Isolation, characterization and localization of A 45 000 molecular weight, soluble glycoprotein from the lung in pulmonary alveolar proteinosis

Abstract

A carbohydrate-rich, water-soluble glycoprotein has been isolated in pure form from delipidated lung lavage fluid from a patient with pulmonary alveolar proteinosis, in a three-step procedure involving ion-exchange and gel filtration chromatography. The molecular weight of the glycoprotein was determined to be 45 900 by sedimentation equilibrium analysis in the analytical ultracentrifuge and 45 000 by polyacrylamide gel electrophoresis in the presence of sodium dodecyl sulfate, indicating a single polypeptide chain.

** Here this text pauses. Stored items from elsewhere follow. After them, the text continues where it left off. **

(** * The example workflow of config/airflow/dags/example_dag.py

    The file is straight-line Python: it builds one dictionary, one [DAG],
    two [BashOperator]s and one [>>] edge.  Its body is embedded as a
    computation in a state-and-exception monad over the interpreter's
    object heap; the objects of the scheduler are heap cells, so that the
    reference [dag=dag] is a real reference and two units can share it. *)

From Stdlib Require Import ZArith String Ascii.
From stdpp Require Import gmap strings list fin_maps.

Local Open Scope Z_scope.

(** ** Exceptions the calls of the file can raise *)

Inductive exn : Type :=
  | ValueError
  | OverflowError
  | TypeError
  | DuplicateTaskIdFound
  | AirflowException.

(** ** [datetime.datetime] and [datetime.timedelta], with the range checks
    and the normalisation of the Python constructors (integer arguments,
    no time zone: the file passes neither floats nor [tzinfo]). *)

Record Datetime : Type := mkDatetime {
  year : Z; month : Z; day : Z;
  hour : Z; minute : Z; second : Z; microsecond : Z
}.

Record Timedelta : Type := mkTimedelta {
  days : Z; seconds : Z; microseconds : Z
}.

Definition is_leap (y : Z) : bool :=
  (y mod 4 =? 0) && (negb (y mod 100 =? 0) || (y mod 400 =? 0)).

Definition days_in_month (y m : Z) : Z :=
  if m =? 2 then (if is_leap y then 29 else 28)
  else if (m =? 4) || (m =? 6) || (m =? 9) || (m =? 11) then 30
  else 31.

Definition between (lo x hi : Z) : bool := (lo <=? x) && (x <=? hi).

(** [datetime(year, month, day, hour=0, minute=0, second=0, microsecond=0)] *)
Definition datetime (y m d h mi s us : Z) : exn + Datetime :=
  if between 1 y 9999 && between 1 m 12 && between 1 d (days_in_month y m)
     && between 0 h 23 && between 0 mi 59 && between 0 s 59
     && between 0 us 999999
  then inr (mkDatetime y m d h mi s us)
  else inl ValueError.

(** [timedelta(days=0, seconds=0, microseconds=0, milliseconds=0,
               minutes=0, hours=0, weeks=0)] *)
Definition timedelta (d s us ms mi h wk : Z) : exn + Timedelta :=
  let us' := us + 1000 * ms in
  let s' := s + 60 * mi + 3600 * h + us' / 1000000 in
  let d' := d + 7 * wk + s' / 86400 in
  if between (-999999999) d' 999999999
  then inr (mkTimedelta d' (s' mod 86400) (us' mod 1000000))
  else inl OverflowError.

Definition total_seconds (t : Timedelta) : Z :=
  days t * 86400 + seconds t.

(** ** Values a dictionary of the file holds *)

Inductive value : Type :=
  | VStr (s : string)
  | VBool (b : bool)
  | VInt (n : Z)
  | VDatetime (d : Datetime)
  | VTimedelta (t : Timedelta).

(** A dict display [{k1: v1, ..., kn: vn}] inserts its items from left to
    right, a later item replacing an earlier one with the same key. *)
Definition dict (items : list (string * value)) : gmap string value :=
  foldl (fun m kv => <[kv.1 := kv.2]> m) ∅ items.

(** ** The objects of the scheduler *)

Abbreviation loc := nat.

(** Modelled from the spec: the airflow package, whose classes the file
    instantiates, is not part of the repository.  A workflow descriptor
    has an identifier, a description, the default execution policy (the
    [default_args] dictionary), a schedule cadence and a catch-up flag;
    [task_dict] holds the execution units registered against it, by
    identifier.  Only the constructor arguments the file passes are
    fields. *)
Module Dag.
Record t : Type := mk {
  dag_id : string;
  default_args : gmap string value;
  description : option string;
  schedule_interval : option Timedelta;
  catchup : bool;
  task_dict : gmap string loc
}.

Definition add (task_id : string) (l : loc) (d : t) : t :=
  mk (dag_id d) (default_args d) (description d) (schedule_interval d)
     (catchup d) (<[task_id := l]> (task_dict d)).
End Dag.

(** Modelled from the spec: an execution unit has an identifier, a
    command string and a back-reference to its owning workflow
    descriptor, here the address of that object.  A precedence edge is
    kept at both of its ends, by identifier. *)
Module Task.
Record t : Type := mk {
  task_id : string;
  bash_command : string;
  dag : loc;
  upstream_task_ids : gset string;
  downstream_task_ids : gset string
}.
Definition json_state (st : State) : string :=
  "{" +:+ quoted "user_id" +:+ ": " +:+ json_opt quoted (user_id st)
  +:+ ", " +:+ quoted "timestamp" +:+ ": " +:+ json_opt quoted (timestamp st)
  +:+ ", " +:+ quoted "weather" +:+ ": " +:+ json_opt json_weather (weather st)
  +:+ ", " +:+ quoted "vitals" +:+ ": " +:+ json_opt json_vitals (vitals st)
  +:+ ", " +:+ quoted "notes" +:+ ": " +:+ json_opt quoted (notes st)
  +:+ "}".

(** 2024-06-01T10:30:00, and a clock that advances by one millisecond
    between two readings. *)
Definition morning : Z := seconds 1717237800.

#[global] Instance runtime : Runtime :=
  {| str_float := float_text;
     repr_str := fun s => "'" +:+ s +:+ "'";
     strip := fun s => rstrip (lstrip s);
     json_dumps := json_state;
     isoformat := iso_text;
     current_timestamp := sqlite_text;
     utc_clock := fun n => morning + 1000 * Z.of_nat n |}.

Definition no_context : RetrievedContext :=
  {| knowledge_snippets := []; short_term_memory := []; user_profile := None |}.

(** Collaborators that always answer. *)
Definition reliable : Collaborators :=
  {| add_documents_result := fun _ _ => Added;
     retrieve := fun _ _ _ => Return no_context;
     llm_invoke := fun _ => Return (WithContent "保持补水与休息，关注近期睡眠");
     mqtt_publish_error := fun _ => None |}.

(** The short-term memory cannot be written (its embedding service is
    unreachable). *)
Definition memory_down : Collaborators :=
  {| add_documents_result := fun _ _ => AddFailed false (ExternalError "Connection error.");
     retrieve := fun _ _ _ => Return no_context;
     llm_invoke := fun _ => Return (WithContent "保持补水与休息，关注近期睡眠");
     mqtt_publish_error := fun _ => None |}.

(** The chat model times out. *)
Definition llm_down : Collaborators :=
  {| add_documents_result := fun _ _ => Added;
     retrieve := fun _ _ _ => Return no_context;
     llm_invoke := fun _ => Raise (ExternalError "Request timed out.");
     mqtt_publish_error := fun _ => None |}.

Definition empty_store : Store := {| reminders := ∅; sqlite_sequence := 0 |}.

Definition fresh_world : World :=
  {| db := empty_store; timeline := []; outbox := []; ticks := 0 |}.

End Sample.

(** ** Auxiliary definitions used by the statements and proofs *)

(** One group of the table applied to the running score and reasons. *)
Definition apply_group `{Runtime} (st : State) (acc : Z * list string)
    (group : list Table.band) : Z * list string :=
  match Table.first_match st group with
  | Some b => fire (Table.points b) (Table.reason b st) acc
  | None => acc
  end.

(** A reading that is absent or not zero. *)
Definition nonzero_reading (o : option num) : Prop :=
  forall x, o = Some x -> ~ (Py.value x == 0)%Q.

(** Snapshots on which the two readings of the table coincide. *)
Definition zero_free (st : State) : Prop :=
  nonzero_reading (Table.heart_rate_of st) /\ nonzero_reading (Table.sleep_of st).

(** The sentences of the template path. *)
Definition base_sentence : string := "今日状态平稳，继续保持规律作息和补水。".
Definition caution_sentence : string := "出现轻微天气波动，请留意系统提醒。".
Definition activity_clause : string := " 适量活动可帮助维持心肺功能。".

(** The steps reading is present, is not zero, and is below 3000. *)
Definition few_steps (st : State) : Prop :=
  exists s, Table.steps_of st = Some s
            /\ ~ (Py.value s == 0)%Q /\ (Py.value s < inject_Z 3000)%Q.

(** The document [add_event] writes when the clock reads [now]. *)
Definition event_document `{Runtime} (user_id content event_type : string)
    (importance : Q) (extra : gmap string meta) (now : Z) : Document :=
  {| page_content := content;
     metadata := extra ∪ {[ "user_id" := MStr user_id;
                            "event_type" := MStr event_type;
                            "importance" := MNum importance;
                            "created_at" := MStr (isoformat now) ]} |}.

(** The short-term memory accepts every write. *)
Definition memory_accepts `{Collaborators} : Prop :=
  forall timeline document, add_documents_result timeline document = Added.

(** The number of clock readings one [create_reminder] makes: the row's
    time stamp, the memory event, and the sync message when a publisher
    is connected. *)
Definition publisher_reads (self : ReminderManager) : nat :=
  match publisher self with
  | Some p => if available p then 1 else 0
  | None => 0
  end.
Definition create_reads (self : ReminderManager) : nat := 2 + publisher_reads self.
(** * Symbol Masks: the decoration-decision engine

    A shallow embedding of [src/scoped-document.ts] (the chained per-line
    tokenizer), of [src/mask-controller.ts] (the pattern matcher and the
    decoration resource cache) and of the grammar lookup and the update pass
    of [src/extension.ts], with the parts of the host editor, of the
    grammar library and of the regular-expression engine they call.

    Numbers are integers of [Z]. A string is the sequence of its code units.
    The maps of the source are finite maps; a set that is gone through in
    insertion order is a list without repetition. The objects that the
    methods change (the controller, the window that creates decoration
    types, the pattern with its [lastIndex]) are passed in and returned. A
    call returns, raises, or is cut short by the bound put on its loop. *)

From Stdlib Require Import ZArith Lia ZifyBool Ascii String.
From stdpp Require Import gmap strings list fin_maps.

Local Open Scope Z_scope.

(** ** Strings and truthiness, as the source uses them *)

Module JS.

(** [s.length] *)
Definition length (s : string) : Z := Z.of_nat (String.length s).

(** [s.startsWith(searchString)] *)
Fixpoint startsWith (s searchString : string) {struct searchString} : bool :=
  match searchString, s with
  | EmptyString, _ => true
  | String c p, String d s' => if Ascii.eqb c d then startsWith s' p else false
  | String _ _, EmptyString => false
  end.
Lemma encodeURIComponent_space (s : string) :
  Js.encodeURIComponent (String " " s) = "%20" +:+ Js.encodeURIComponent s.
Proof. reflexivity. Qed.

(** *** URL resolution *)

(** C5. A request path that starts with [http://] or [https://] is returned
    as it is, whatever the base URL, so resolving an absolute URL again
    changes nothing; any other path is appended to the base URL verbatim. *)
Theorem resolveUrl_absolute_or_relative (this other : Carrier) (requestUrl : string) :
  (absolute_url requestUrl ->
     resolveUrl this requestUrl = requestUrl /\
     resolveUrl other (resolveUrl this requestUrl) = resolveUrl this requestUrl) /\
  (~ absolute_url requestUrl ->
     resolveUrl this requestUrl = baseUrl this +:+ requestUrl).
Proof.
  assert (Habs : absolute_url requestUrl <->
                 Js.startsWith requestUrl "http://" || Js.startsWith requestUrl "https://" = true).
  { unfold absolute_url, Js.startsWith.
    rewrite orb_true_iff, !prefix_append. split.
    - intros [rest [H|H]]; [left|right]; by exists rest.
    - intros [[rest H]|[rest H]]; exists rest; [by left | by right]. }
  split.
  - intros H. assert (Hthis : resolveUrl this requestUrl = requestUrl).
    { unfold resolveUrl. apply Habs in H. by rewrite H. }
    split; [done|]. rewrite Hthis. unfold resolveUrl. apply Habs in H. by rewrite H.
  - intros H. unfold resolveUrl.
    destruct (Js.startsWith requestUrl "http://" || Js.startsWith requestUrl "https://") eqn:E.
    + exfalso. apply H, Habs. done.
    + by rewrite or_else_Some.
Qed.

(** *** Auth strategies *)

Section AuthProperties.

Variable btoa : string -> Outcome string.

Lemma applyAuth_chosen (this : Carrier) (headers : gmap string string)
    (auth : option CarrierAuthConfig) (url : option string) :
  applyAuth btoa this headers auth url =
  applyAuth btoa this headers (chosen_auth this auth) url.
Proof.
  destruct auth; [done|]. unfold applyAuth, chosen_auth.
  by destruct (globalAuth this).
Qed.

(** C7, amended. With an ApiKey configuration placed in the query and a URL
    that is not empty, [applyAuth] returns the URL followed by [&] when it
    has a [?] and by [?] when it has none, then [key=] and the
    percent-encoded value, and leaves the headers alone; a space is
    encoded as [%20]. *)
Theorem applyAuth_query_appends (this : Carrier) (headers : gmap string string)
    (auth : option CarrierAuthConfig) (key value url : string) :
  chosen_auth this auth = Some (AuthApiKey key value InQuery) ->
  url <> "" ->
  (exists separator,
     applyAuth btoa this headers auth (Some url) =
       Returned (headers, url +:+ separator +:+ key +:+ "=" +:+ Js.encodeURIComponent value) /\
     (contains url "?" -> separator = "&") /\
     (~ contains url "?" -> separator = "?")) /\
  (forall rest, Js.encodeURIComponent (String " " rest) = "%20" +:+ Js.encodeURIComponent rest).
Proof.
  intros Hchosen Hurl. split; [|apply encodeURIComponent_space].
  exists (if Js.includes url "?" then "&" else "?"). split.
  - rewrite applyAuth_chosen, Hchosen. unfold applyAuth. simpl.
    destruct (String.eqb_spec url "") as [|_]; [done|].
    rewrite or_else_Some. done.
  - split; intros H.
    + apply includes_contains in H. by rewrite H.
    + destruct (Js.includes url "?") eqn:E; [|done].
      exfalso. by apply H, includes_contains.
Qed.
(** * Trabalho 2 (grafos): Floyd-Warshall engine and synthetic graph generators

    A shallow embedding of [Questão 2/floyd.py] and
    [Questão 3/GeradorDeGrafos.py], with the properties the specification
    states about them. *)

From Stdlib Require Import ZArith Lia Floats.
From stdpp Require Import base decidable option list numbers sorting gmap relations.
(** * URL threat classifier: feature extraction, threat DNA, request handlers

    A shallow embedding of [app.py] and the properties of its feature
    extractor ([extract_features]), its threat scorer ([get_dna_scores])
    and its two request handlers ([predict], [bulk]).

    Conventions of the embedding.
    - A Python [str] is a list of Unicode code points ([N]).
    - A Python [int] is a [Z].
    - A Python [float] that the program computes as a quotient of two
      integers is the exact rational ([Q]) value of that quotient;
      [double] gives the IEEE binary64 number Python stores for it.
    - A [dict] with a fixed schema is a record; a [dict] keyed by class
      labels is a [gmap].
    - A raised exception is [None] (library code) or [Raised] (handlers). *)

From Stdlib Require Import ZArith NArith QArith Qminmax Qround Lia.
From Stdlib Require Import Ascii String.
From Stdlib Require Import Floats.PrimFloat Numbers.Cyclic.Int63.Uint63.
From stdpp Require Import base option list gmap.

Nearly half of the mass of the glycoprotein is comprised of carbohydrate that is contributed by 24 residues sialic acid, 23 residues N-acetylglucosamine, 6 residues N-acetylgalactosamine, 19 residues galactose, 4 residues mannose, 1 residue fucose and 1 residue glucose per mol. Unlike a number of collagen-related glycoproteins that have been isolated by others from insoluble lung contents in pulmonary proteinosis, the water-soluble glycoprotein described in the present report does not contain hydroxyproline or hydroxylysine and contains less than 10% of its amino acid residues as glycine. Using rabbit antibodies directed against our purest preparation of material and an immunoperoxidase staining procedure, the 45 000 molecular weight glycoprotein was localized to the thin film of fluid lining the surfaces of alveoli in normal human lungs.